How do people find out if they have the condition or not?
- Medical History: The doctor will be interested in knowing more about your medical history, for instance, your periods; how frequent the periods appear (regular or too much or less), trouble in getting pregnant, any changes in your weight, and other things like some hair growth in unwanted places or mood swings. They could well inquire whether their mom or sister have PCOS as well.
- Physical Checkup: The doctor will undergo a complete checkup where signs of high production of these hormones or insulin will be looked for. They will use this tactic to find anything strange in the pelvic region or in such things as the lumps as well.
- Blood Tests: Some possible blood tests, or blood test combinations can aid in determining the diagnosis. They could exam the surplus of glucose, insulin, cholesterol, and androgens (vinyl) (replaced).
- Other Tests: The doctor might just suggest more tests like ultrasounds, sleep studies,or GTT to be sure of your pregnancy. For instance, if felt so they could send you a psychiatr its for any signs of depression or anxiety.
When does the condition start?
A category who undergo puberty and give birth can develop PCOS at any moment starting when they experience puberty. Many find themselves diagnosed during this age group and nothing is more common than being evaluated when conceiving a child. If you’re overweight or other members of your family had it, you have a higher risk of developing the syndrome too.
Can having the condition increase the chance of a miscarriage?

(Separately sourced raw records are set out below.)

(** The shape of what the cursor path selects, for any two batches: the
    messages lie at indexes of the first batch on the side of the cursor
    that the detected order names, or after the cursor in the second
    batch, and they are at most [p]. *)
Lemma older_messages_any_batch (chat : Chat) (b : string)
    (pageSize : JS.jsnum) (allMessages messages : list Message) :
  chat (JS.Num 500) = Returns allMessages ->
  older_messages chat b pageSize = Returns messages ->
  messages = []
  \/ exists p, pageSize = JS.Num p /\ 1 <= p
     /\ Z.of_nat (length messages) <= p
     /\ ((exists l1 c l2,
             allMessages = l1 ++ c :: l2
             /\ Forall (fun y => has_id b y = false) l1 /\ has_id b c = true
             /\ forall x, x ∈ messages ->
                          if isNewestFirst allMessages then x ∈ l2
                          else x ∈ l1)
         \/ (exists moreMessages l1 c l2,
                chat (JS.Num 1000) = Returns moreMessages
                /\ moreMessages = l1 ++ c :: l2
                /\ Forall (fun y => has_id b y = false) l1
                /\ has_id b c = true
                /\ forall x, x ∈ messages -> x ∈ l2)).
Proof.
  intros Hf. unfold older_messages. rewrite Hf. unfold JS.findIndex.
  destruct (findIndex_from_split (has_id b) allMessages 0)
    as [[-> _] | (l1 & c & l2 & Hall & Hl1 & Hc & ->)];
    [intros [= <-]; left; reflexivity |].
  test_true (0 <=? 0 + Z.of_nat (length l1)).
  assert (Hn : Z.of_nat (length allMessages)
               = Z.of_nat (length l1) + 1 + Z.of_nat (length l2)).
  { rewrite Hall, length_app. cbn [length]. lia. }
  assert (Hmem : forall j x, allMessages !! j = Some x ->
                 (Z.of_nat (length l1) < Z.of_nat j -> x ∈ l2)
                 /\ (Z.of_nat j < Z.of_nat (length l1) -> x ∈ l1)).
  { intros j x Hj. rewrite Hall in Hj. split; intros Hlt.
    - rewrite lookup_app_r in Hj by lia.
      destruct (j - length l1)%nat as [| k] eqn:Ek; [lia |].
      cbn in Hj. eapply list_elem_of_lookup_2. exact Hj.
    - rewrite lookup_app_l in Hj by lia.
      eapply list_elem_of_lookup_2. exact Hj. }
  destruct pageSize as [| p].
  { (* NaN: every comparison fails *)
    unfold slice_bounds.
    destruct (isNewestFirst allMessages); cbn; intros [= <-]; left;
      reflexivity. }
  unfold slice_bounds.
  destruct (isNewestFirst allMessages) eqn:Edet.
  - cbn [JS.add JS.Math_min JS.lt JS.strict_eq].
    set (start := 0 + Z.of_nat (length l1) + 1).
    set (n := Z.of_nat (length allMessages)) in *.
    remember
      (if (start <? Z.min (start + p) n) && (start <? n)
       then JS.slice allMessages (JS.Num start) (JS.Num (Z.min (start + p) n))
       else []) as first eqn:Efirst.
    assert (Hfirst : first = []
              \/ (1 <= p /\ Z.of_nat (length first) <= p
                  /\ forall x, x ∈ first -> x ∈ l2)).
    { subst first. destruct (_ && _) eqn:Econd; [| left; reflexivity].
      right. apply andb_true_iff in Econd as [E1 E2].
      apply Z.ltb_lt in E1, E2.
      split; [lia |]. split.
      - pose proof (slice_length allMessages start (Z.min (start + p) n)).
        lia.
      - intros x Hx. apply elem_of_slice in Hx as (j & Hj & Hr); try lia.
        apply (Hmem j x Hj). lia. }
    clear Efirst.
    destruct ((Z.of_nat (length first) <? p) && _) eqn:Eretry.
    + apply andb_true_iff in Eretry as [Elt _]. apply Z.ltb_lt in Elt.
      destruct (chat (JS.Num 1000)) as [moreMessages | e] eqn:Hf';
        [| discriminate].
      intros [= <-]. unfold second_attempt, JS.findIndex.
      destruct (findIndex_from_split (has_id b) moreMessages 0)
        as [[-> _] | (m1 & c' & m2 & Hmore & Hm1 & Hc' & ->)].
      * cbn [Z.leb Z.compare andb].
        destruct Hfirst as [-> | (Hp & Hlen & Hin)]; [left; reflexivity |].
        right. exists p. repeat split; try assumption.
        left. exists l1, c, l2. auto.
      * destruct (_ && _) eqn:Esecond.
        -- apply andb_true_iff in Esecond as [_ E2]. apply Z.ltb_lt in E2.
           right. exists p. cbn [JS.add JS.Math_min].
           split; [reflexivity |]. split; [lia |]. split.
           ++ match goal with
              | |- context [JS.slice ?l (JS.Num ?a) (JS.Num ?e)] =>
                  pose proof (slice_length l a e)
              end. lia.
           ++ right. exists moreMessages, m1, c', m2.
              repeat split; try assumption.
              intros x Hx. apply elem_of_slice in Hx as (j & Hj & Hr);
                try lia.
              rewrite Hmore in Hj. rewrite lookup_app_r in Hj by lia.
              destruct (j - length m1)%nat as [| k] eqn:Ek; [lia |].
              cbn in Hj. eapply list_elem_of_lookup_2. exact Hj.
        -- destruct Hfirst as [-> | (Hp & Hlen & Hin)]; [left; reflexivity |].
           right. exists p. repeat split; try assumption.
           left. exists l1, c, l2. auto.
    + intros [= <-].
      destruct Hfirst as [-> | (Hp & Hlen & Hin)]; [left; reflexivity |].
      right. exists p. repeat split; try assumption.
      left. exists l1, c, l2. auto.
  - cbn [JS.sub JS.Math_max JS.lt JS.strict_eq].
    set (stop := 0 + Z.of_nat (length l1)).
    set (n := Z.of_nat (length allMessages)) in *.
    test_false (stop =? n). rewrite andb_false_r.
    intros [= <-].
    destruct (_ && _) eqn:Econd; [| left; reflexivity].
    apply andb_true_iff in Econd as [E1 E2]. apply Z.ltb_lt in E1, E2.
    right. exists p. split; [reflexivity |]. split; [lia |]. split.
    + pose proof (slice_length allMessages (Z.max 0 (stop - p)) stop). lia.
    + left. exists l1, c, l2. repeat split; try assumption.
      intros x Hx. apply elem_of_slice in Hx as (j & Hj & Hr); try lia.
      apply (Hmem j x Hj). lia.
Qed.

Occurrence of PCOS can predispose to the occurrence of certain problems in pregnancy that primarily aren’t any obstacles for having a healthy pregnancy because most women or people with female reproductive organs assigned at birth can usually do very well during pregnancy. Other problems related to PCOS and pregnancy include a higher risk of:Other problems related to PCOS and pregnancy include a higher risk of:
Among the gestational diabetes, preeclampsia and high blood pressure. For example, premature (less than 37 weeks) or undergoing C-section because of obesity, diabetes and other problems which make pregnant woman face risk of high blood pressure.